La situazione italiana era complicata e forti erano le tensioni internazionali: il blocco di Berlino avrebbe potuto far diventare “calda” una ormai consolidata guerra “fredda” tra il blocco occidentale e quello sovietico. Nel 1948 Einaudi si trovò di fronte la crisi di Praga con l’uccisione di Jan Masaryk e la presa del potere da parte dei comunisti.
Il 14 luglio l’attentato a Togliatti scatenò una minacciosa protesta che avrebbe potuto diventare rivoluzione (si contarono 13 morti e scioperi, si ruppe l’unità dei tre sindacati confederali), frenata dall’invito alla calma dello stesso segretario generale del PCI dal letto d’ospedale, che assicurò che l’Italia non sarebbe diventata una repubblica sovietica perché così avevano deciso Stalin, Roosevelt e Churchill nella conferenza di Yalta del febbraio 1945 spartendo l’Europa in due blocchi; quello atlantico si unì nel trattato Nato a cui l’Italia aderì il 4 aprile 1949.
Il presidente Einaudi fu forte sostenitore della riforma agraria del 1950. Era un liberale, dunque un borghese ma di quelli che puntano a far progredire l’industria e diceva borghesi anche gli operai che lottano per avere “una parte di questo maggior prodotto”e considera nazione “quella che lavora, pensa, produce” e non quella “che ha qualcosa da chiedere allo Stato”.
La sua bibliografia è imponente, una delle opere più note sono le “Prediche inutili”, concepita nel primo dopoguerra; tra il pessimista e l’ironico Einaudi tornò nel 1956 a predicare in sei fascicoli lucidi pensieri, forse Inutili perché non presi in considerazione, ma di sostanza.

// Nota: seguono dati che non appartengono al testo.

Definition write_version (v : Version) (d : Disk) : Disk := mkDisk (d_file d) (Some v) (d_tasks d).
Definition write_file (v : Version) (d : Disk) : Disk := mkDisk (Some (print_version v)) (d_version d) (d_tasks d).

(** The task [upgrade_index_scheduler] registers. *)
Definition upgrade_task (now : DateTime) (id : TaskId) (from to : Version) : Task :=
  mkTask id None now None None None None (Some (Details.UpgradeDatabase from to)) Status.Enqueued
    (KindWithContent.UpgradeDatabase from).

Definition register_upgrade (now : DateTime) (from to : Version) (d : Disk) : Disk :=
  mkDisk (d_file d) (d_version d)
    (tq_register (d_tasks d) (upgrade_task now (next_task_id (d_tasks d)) from to)).

(** [upgrade_index_scheduler]: the only step of the task queue does nothing but
    write the version of the binary. *)
Definition upgrade_index_scheduler (now : DateTime) (from to : Version) : Boot () :=
  let '(major, minor, patch) := from in
  if (major =? 1) && ((minor =? 12) || (minor =? 13) || (minor =? 14) || (minor =? 15)) then
    _ ← commit (write_version VERSION);
    commit (register_upgrade now from to)
  else if version_gt from to then refuse (UpgradeRefused IsHigher from)
  else if (major <? 1) || ((major =? to.1.1) && (minor <? 12)) then refuse (UpgradeRefused IsTooOld from)
  else refuse (UpgradeRefused IsUnknown from).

Eccone alcuni, con disputa anche sulle idee del liberale Benedetto Croce: conoscere per deliberare, senza frettolose decisioni prese in emergenza e far seguire l’azione dopo aver valutato l’applicabilità seria, evitare sotterfugi e il groviglio inestricabile di procedure. Bisogna saper cercare le soluzioni con i tecnici ma anche con teorici che sappiano vedere il filo conduttore adatto a scoprire il vero problema da risolvere e abbiano conoscenza critica del passato per evitare proposte sbagliate.

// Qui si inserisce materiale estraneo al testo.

Lemma fields_op_history s op : fields_history s.1 s.2 → fields_history (fields_op s op).1 (fields_op s op).2.
Proof.
  destruct s as [m given]. intros [Hwf Hids Hknown Hlen Hnext]. cbn [fst snd] in *. destruct op as [name|name]; cbn [fields_op].
  - pose proof (fields_insert_wf name m Hwf) as Hwf'. unfold field_id in *. revert Hwf'. unfold fields_insert.
    destruct (names_ids m !! name) as [id|] eqn:Hn; [by constructor|].
    rewrite Hnext. destruct (Z.leb_spec (Z.of_nat (length given)) u16_max) as [Hle|Hgt]; cbn [fst snd].
    + intros Hwf'. constructor; rewrite ?length_app, ?fmap_app; cbn [length fmap list_fmap next_id names_ids].
      * done.
      * rewrite Hids. replace (Z.of_nat (length given + 1)) with (Z.of_nat (length given) + 1) by lia.
        by rewrite seqZ_app by lia.
      * intros x id. unfold field_id. cbn [names_ids].
        intros [[<- <-]|[_ Hx]]%lookup_insert_Some; apply elem_of_app; [right; by left|left; by apply Hknown].
      * lia.
      * unfold u16_succ. replace (Z.of_nat (length given + 1)) with (Z.of_nat (length given) + 1) by lia.
        done.
    + intros _. constructor; cbn; try done. rewrite Hnext. by destruct (Z.leb_spec (Z.of_nat (length given)) u16_max); [lia|].
  - constructor; try done; cbn [fst snd].
    + by apply fields_remove_wf.
    + intros x id. unfold fields_remove, field_id. destruct (names_ids m !! name); [|by apply Hknown]. cbn.
      intros [_ Hx]%lookup_delete_Some. by apply Hknown.
    + rewrite <-Hnext. unfold fields_remove. by destruct (names_ids m !! name).
Qed.

Lemma fields_run_history ops : fields_history (fields_run ops).1 (fields_run ops).2.
Proof.
  induction ops as [|op ops IH] using rev_ind; [|unfold fields_run; rewrite foldl_app; by apply fields_op_history].
  constructor; cbn; [apply fields_new_wf|done|intros *; unfold field_id; cbn; by rewrite lookup_empty|unfold u16_max; lia|done].
Qed.

(** C32. The map between the names and the ids of the fields, after any
    calls that insert and remove names.  The two tables are inverse of each
    other.  The ids are given one after the other from 0 to [u16::MAX], each once,
    even when its name has been removed since; an insertion gives a known name its
    id, a new name the first id never given, and fails only when [u16::MAX] has
    been given, each of the 65536 ids then having been given.  It changes no other name.  A
    removal gives the id of the name and forgets that name only. *)
Theorem fields_ids_bijection ops name :
  let '(m, given) := fields_run ops in
  (∀ x id, field_id m x = Some id ↔ field_name m id = Some x) ∧
  given.*2 = seqZ 0 (Z.of_nat (length given)) ∧ Z.of_nat (length given) ≤ u16_max + 1 ∧
  (∀ x id, field_id m x = Some id → (x, id) ∈ given) ∧
  (fields_insert name m).1 =
    match field_id m name with
    | Some id => Some id
    | None => if Z.of_nat (length given) <=? u16_max then Some (Z.of_nat (length given)) else None
    end ∧
  (∀ x, field_id (fields_insert name m).2 x = if decide (x = name) then (fields_insert name m).1 else field_id m x) ∧
  (fields_remove name m).1 = field_id m name ∧
  (∀ x, field_id (fields_remove name m).2 x = if decide (x = name) then None else field_id m x).
Proof.
  destruct (fields_run ops) as [m given] eqn:Hrun.
  destruct (fields_run_history ops) as [Hwf Hids Hknown Hlen Hnext]. rewrite Hrun in *. cbn [fst snd] in *.
  split; [apply (fw_inverse _ Hwf)|]. split; [done|]. split; [done|]. split; [done|].
  unfold fields_insert, fields_remove, field_id in *. rewrite Hnext.
  destruct (names_ids m !! name) as [id|] eqn:Hn; cbn [fst snd].
  - split; [done|]. split; [intros x; case_decide; by subst|]. split.
    + apply (fw_inverse _ Hwf) in Hn. by rewrite Hn.
    + intros x. cbn. case_decide; subst; [apply lookup_delete_eq|by rewrite lookup_delete_ne].
  - destruct (Z.of_nat (length given) <=? u16_max); cbn [fst snd names_ids];
      (split; [done|]; split; [|split; [done|intros x; case_decide; by subst]]); intros x; case_decide; subst; try done;
      [apply lookup_insert_eq|by rewrite lookup_insert_ne].
Qed.

(** ** Nested fields *)

Lemma faceted_prefix field facet : is_faceted_by field facet = true → String.prefix facet field = true.
Proof.
  revert field. induction facet as [|a facet IH]; intros [|b field]; try done.
  cbn [is_faceted_by String.prefix]. intros [Hab Hf]%andb_true_iff. apply Ascii.eqb_eq in Hab as ->.
  destruct (ascii_dec b b); [by apply IH|done].
Qed.

(** The names with a given prefix follow each other in the order of bytes. *)
Lemma prefix_between p k1 k2 :
  String.le p k1 → String.le k1 k2 → String.prefix p k2 = true → String.prefix p k1 = true.
Proof.
  unfold String.le, String.leb. revert k1 k2. induction p as [|a p IH]; intros k1 k2 H1 H2 Hp; [by destruct k1|].
  destruct k2 as [|c k2]; [done|]. cbn [String.prefix] in Hp. destruct (ascii_dec a c) as [->|]; [|done].
  destruct k1 as [|b k1]; cbn [String.compare] in H1, H2; [done|]. cbn [String.prefix].
  rewrite (Ascii.compare_antisym c b) in H1. destruct (Ascii.compare b c) eqn:Hbc; cbn in H1; try done.
  apply Ascii.compare_eq_iff in Hbc as ->. destruct (ascii_dec c c); [|done]. by apply (IH k1 k2).
Qed.

Lemma ascii_compare_refl a : Ascii.compare a a = Eq.
Proof. pose proof (Ascii.compare_antisym a a). by destruct (Ascii.compare a a). Qed.

Lemma prefix_le p k : String.prefix p k = true → String.le p k.
Proof.
  unfold String.le, String.leb. revert k. induction p as [|a p IH]; intros [|b k] Hp; try done.
  cbn [String.prefix] in Hp. destruct (ascii_dec a b) as [->|]; [|done]. cbn [String.compare].
  rewrite ascii_compare_refl. by apply IH.
Qed.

Einaudi ritiene i socialisti distinti ma non distanti dai liberali, sono avversari da combattere i conservatori, gli integralisti. La libertà vuole dialogo, rispetto della persona umana, ricerca di ciò che unisce. Il pensiero liberale nel dibattito economico ancora oggi ritiene che la produzione della ricchezza sia la precondizione per dare più uguaglianza dei punti di partenza agli individui e non la distribuzione della ricchezza come sostiene il socialismo. Non un liberalismo selvaggio con assenza dello Stato, che però non sia proprietario e gestore unico dei mezzi di produzione, che non abbassi tutti a livello comune, ma elevi i minori a livelli sempre più alti.